Pull out every line in the data that has the string "unfold" in it.

◆ **Exercise data**:
************

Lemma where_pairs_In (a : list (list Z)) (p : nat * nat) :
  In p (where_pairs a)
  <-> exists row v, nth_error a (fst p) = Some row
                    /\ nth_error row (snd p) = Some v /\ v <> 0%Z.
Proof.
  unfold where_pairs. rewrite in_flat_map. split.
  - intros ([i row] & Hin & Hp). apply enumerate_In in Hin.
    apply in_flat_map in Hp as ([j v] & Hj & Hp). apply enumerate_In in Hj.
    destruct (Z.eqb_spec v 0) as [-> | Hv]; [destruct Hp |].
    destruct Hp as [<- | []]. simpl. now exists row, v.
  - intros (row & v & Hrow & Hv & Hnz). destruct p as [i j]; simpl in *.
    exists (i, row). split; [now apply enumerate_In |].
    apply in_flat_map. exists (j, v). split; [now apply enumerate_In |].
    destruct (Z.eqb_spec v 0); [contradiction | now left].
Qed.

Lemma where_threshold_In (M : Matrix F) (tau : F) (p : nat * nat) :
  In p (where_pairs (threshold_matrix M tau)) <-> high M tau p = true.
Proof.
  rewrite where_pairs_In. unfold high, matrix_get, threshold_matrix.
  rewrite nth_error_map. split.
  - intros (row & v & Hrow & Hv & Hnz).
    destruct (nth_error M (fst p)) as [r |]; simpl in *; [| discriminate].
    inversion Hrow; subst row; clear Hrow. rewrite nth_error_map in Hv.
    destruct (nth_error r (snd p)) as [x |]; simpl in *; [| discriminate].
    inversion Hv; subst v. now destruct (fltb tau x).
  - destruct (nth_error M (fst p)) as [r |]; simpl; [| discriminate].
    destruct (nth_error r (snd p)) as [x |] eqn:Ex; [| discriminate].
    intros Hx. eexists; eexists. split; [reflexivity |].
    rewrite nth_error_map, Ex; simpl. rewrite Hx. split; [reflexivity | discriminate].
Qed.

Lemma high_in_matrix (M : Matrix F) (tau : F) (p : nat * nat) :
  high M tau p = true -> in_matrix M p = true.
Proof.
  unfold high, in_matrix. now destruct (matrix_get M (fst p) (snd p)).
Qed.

************

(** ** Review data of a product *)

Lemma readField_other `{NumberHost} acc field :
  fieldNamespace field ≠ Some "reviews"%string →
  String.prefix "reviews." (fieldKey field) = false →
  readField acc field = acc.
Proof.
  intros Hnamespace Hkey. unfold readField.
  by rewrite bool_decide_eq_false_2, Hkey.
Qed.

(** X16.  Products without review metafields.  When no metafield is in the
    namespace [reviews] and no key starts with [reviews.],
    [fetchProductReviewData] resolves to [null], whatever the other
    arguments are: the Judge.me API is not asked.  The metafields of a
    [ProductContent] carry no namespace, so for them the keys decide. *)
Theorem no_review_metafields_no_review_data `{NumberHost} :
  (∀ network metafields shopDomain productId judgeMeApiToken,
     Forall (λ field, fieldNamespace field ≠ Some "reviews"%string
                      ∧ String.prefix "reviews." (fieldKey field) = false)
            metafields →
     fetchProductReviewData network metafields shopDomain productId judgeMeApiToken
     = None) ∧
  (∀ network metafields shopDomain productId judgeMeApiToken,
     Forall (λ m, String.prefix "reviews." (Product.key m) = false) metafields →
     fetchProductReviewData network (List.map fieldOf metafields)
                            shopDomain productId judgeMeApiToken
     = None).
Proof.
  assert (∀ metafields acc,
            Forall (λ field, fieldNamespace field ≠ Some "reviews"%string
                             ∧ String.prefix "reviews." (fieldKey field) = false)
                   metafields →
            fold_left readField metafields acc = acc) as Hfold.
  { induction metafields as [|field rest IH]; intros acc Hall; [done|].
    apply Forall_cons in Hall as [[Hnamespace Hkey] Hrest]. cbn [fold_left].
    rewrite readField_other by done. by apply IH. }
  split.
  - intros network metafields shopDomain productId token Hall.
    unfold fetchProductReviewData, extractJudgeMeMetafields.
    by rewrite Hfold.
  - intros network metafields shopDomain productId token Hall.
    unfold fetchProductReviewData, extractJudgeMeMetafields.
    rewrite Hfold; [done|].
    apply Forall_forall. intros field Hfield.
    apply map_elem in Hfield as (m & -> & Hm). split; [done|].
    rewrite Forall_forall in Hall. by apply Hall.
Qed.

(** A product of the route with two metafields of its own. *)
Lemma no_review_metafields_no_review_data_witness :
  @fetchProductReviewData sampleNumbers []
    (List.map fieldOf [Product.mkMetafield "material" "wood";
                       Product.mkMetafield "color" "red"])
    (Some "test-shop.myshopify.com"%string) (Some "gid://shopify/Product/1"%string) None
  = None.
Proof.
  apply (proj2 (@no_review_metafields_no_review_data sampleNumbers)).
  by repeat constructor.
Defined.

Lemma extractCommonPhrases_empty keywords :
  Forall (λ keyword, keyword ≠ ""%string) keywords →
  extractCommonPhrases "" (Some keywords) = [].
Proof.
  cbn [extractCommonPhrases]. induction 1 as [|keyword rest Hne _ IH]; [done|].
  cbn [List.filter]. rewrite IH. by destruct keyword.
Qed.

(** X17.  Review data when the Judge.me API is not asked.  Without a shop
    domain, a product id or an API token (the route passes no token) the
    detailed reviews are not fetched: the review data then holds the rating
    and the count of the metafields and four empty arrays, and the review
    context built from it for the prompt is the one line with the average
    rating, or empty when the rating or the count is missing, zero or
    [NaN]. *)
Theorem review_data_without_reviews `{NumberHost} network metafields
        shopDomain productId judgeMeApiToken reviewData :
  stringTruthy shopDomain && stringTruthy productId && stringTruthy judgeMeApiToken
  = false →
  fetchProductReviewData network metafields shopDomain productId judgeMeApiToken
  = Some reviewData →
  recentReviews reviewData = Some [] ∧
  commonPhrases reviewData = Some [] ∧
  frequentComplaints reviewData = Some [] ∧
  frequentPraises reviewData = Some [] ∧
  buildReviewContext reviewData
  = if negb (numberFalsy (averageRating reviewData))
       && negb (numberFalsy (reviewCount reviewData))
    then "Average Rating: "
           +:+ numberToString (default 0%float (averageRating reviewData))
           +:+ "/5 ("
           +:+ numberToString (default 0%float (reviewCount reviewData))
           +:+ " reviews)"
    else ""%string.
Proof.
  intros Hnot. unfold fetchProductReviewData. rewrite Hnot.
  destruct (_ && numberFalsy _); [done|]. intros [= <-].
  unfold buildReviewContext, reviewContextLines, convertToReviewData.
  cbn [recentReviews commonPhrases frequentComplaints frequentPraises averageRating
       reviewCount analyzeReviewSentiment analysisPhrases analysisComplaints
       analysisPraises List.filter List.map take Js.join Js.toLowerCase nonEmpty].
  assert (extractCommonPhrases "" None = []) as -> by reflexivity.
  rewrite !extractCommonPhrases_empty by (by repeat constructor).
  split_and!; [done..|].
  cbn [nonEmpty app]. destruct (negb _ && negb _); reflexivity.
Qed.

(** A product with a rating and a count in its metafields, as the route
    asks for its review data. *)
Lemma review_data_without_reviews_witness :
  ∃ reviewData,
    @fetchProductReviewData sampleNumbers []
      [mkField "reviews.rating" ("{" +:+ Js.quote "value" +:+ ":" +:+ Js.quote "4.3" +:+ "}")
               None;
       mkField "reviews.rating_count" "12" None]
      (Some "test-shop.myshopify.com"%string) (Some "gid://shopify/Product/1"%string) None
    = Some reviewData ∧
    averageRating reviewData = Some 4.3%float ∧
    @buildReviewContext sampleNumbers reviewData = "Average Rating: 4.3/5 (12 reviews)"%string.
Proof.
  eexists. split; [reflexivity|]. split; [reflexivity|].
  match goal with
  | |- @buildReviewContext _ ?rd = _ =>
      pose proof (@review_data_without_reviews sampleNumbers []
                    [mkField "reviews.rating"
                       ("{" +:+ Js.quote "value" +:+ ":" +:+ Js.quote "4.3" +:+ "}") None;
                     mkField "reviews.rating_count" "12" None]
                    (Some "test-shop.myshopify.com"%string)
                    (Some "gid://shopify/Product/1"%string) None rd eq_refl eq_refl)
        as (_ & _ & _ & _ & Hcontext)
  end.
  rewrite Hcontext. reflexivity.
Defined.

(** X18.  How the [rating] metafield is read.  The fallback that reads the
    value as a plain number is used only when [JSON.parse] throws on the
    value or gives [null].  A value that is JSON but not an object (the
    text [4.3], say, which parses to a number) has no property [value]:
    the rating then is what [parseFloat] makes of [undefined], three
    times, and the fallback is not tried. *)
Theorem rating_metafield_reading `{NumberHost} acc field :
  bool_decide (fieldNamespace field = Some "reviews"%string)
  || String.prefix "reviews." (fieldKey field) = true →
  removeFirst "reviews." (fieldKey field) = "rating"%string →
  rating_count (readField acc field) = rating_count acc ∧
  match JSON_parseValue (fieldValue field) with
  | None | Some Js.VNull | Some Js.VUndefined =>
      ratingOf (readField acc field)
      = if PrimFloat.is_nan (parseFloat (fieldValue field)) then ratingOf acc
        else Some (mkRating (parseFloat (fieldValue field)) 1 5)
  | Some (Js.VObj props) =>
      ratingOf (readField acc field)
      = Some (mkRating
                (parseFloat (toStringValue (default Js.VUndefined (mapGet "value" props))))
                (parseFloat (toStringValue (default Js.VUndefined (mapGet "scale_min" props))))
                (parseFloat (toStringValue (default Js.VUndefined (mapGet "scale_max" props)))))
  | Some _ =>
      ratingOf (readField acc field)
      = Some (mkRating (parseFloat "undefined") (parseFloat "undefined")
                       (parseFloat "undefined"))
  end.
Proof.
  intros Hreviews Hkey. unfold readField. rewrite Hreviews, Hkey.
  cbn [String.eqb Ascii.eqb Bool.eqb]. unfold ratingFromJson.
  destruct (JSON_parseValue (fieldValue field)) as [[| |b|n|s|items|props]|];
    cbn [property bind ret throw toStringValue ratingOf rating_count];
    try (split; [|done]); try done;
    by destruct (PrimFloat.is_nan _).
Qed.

************

◆ **Solution below**:
  unfold where_pairs. rewrite in_flat_map. split.
  rewrite where_pairs_In. unfold high, matrix_get, threshold_matrix.
  unfold high, in_matrix. now destruct (matrix_get M (fst p) (snd p)).
  intros Hnamespace Hkey. unfold readField.
    unfold fetchProductReviewData, extractJudgeMeMetafields.
    unfold fetchProductReviewData, extractJudgeMeMetafields.
  intros Hnot. unfold fetchProductReviewData. rewrite Hnot.
  unfold buildReviewContext, reviewContextLines, convertToReviewData.
  intros Hreviews Hkey. unfold readField. rewrite Hreviews, Hkey.
  cbn [String.eqb Ascii.eqb Bool.eqb]. unfold ratingFromJson.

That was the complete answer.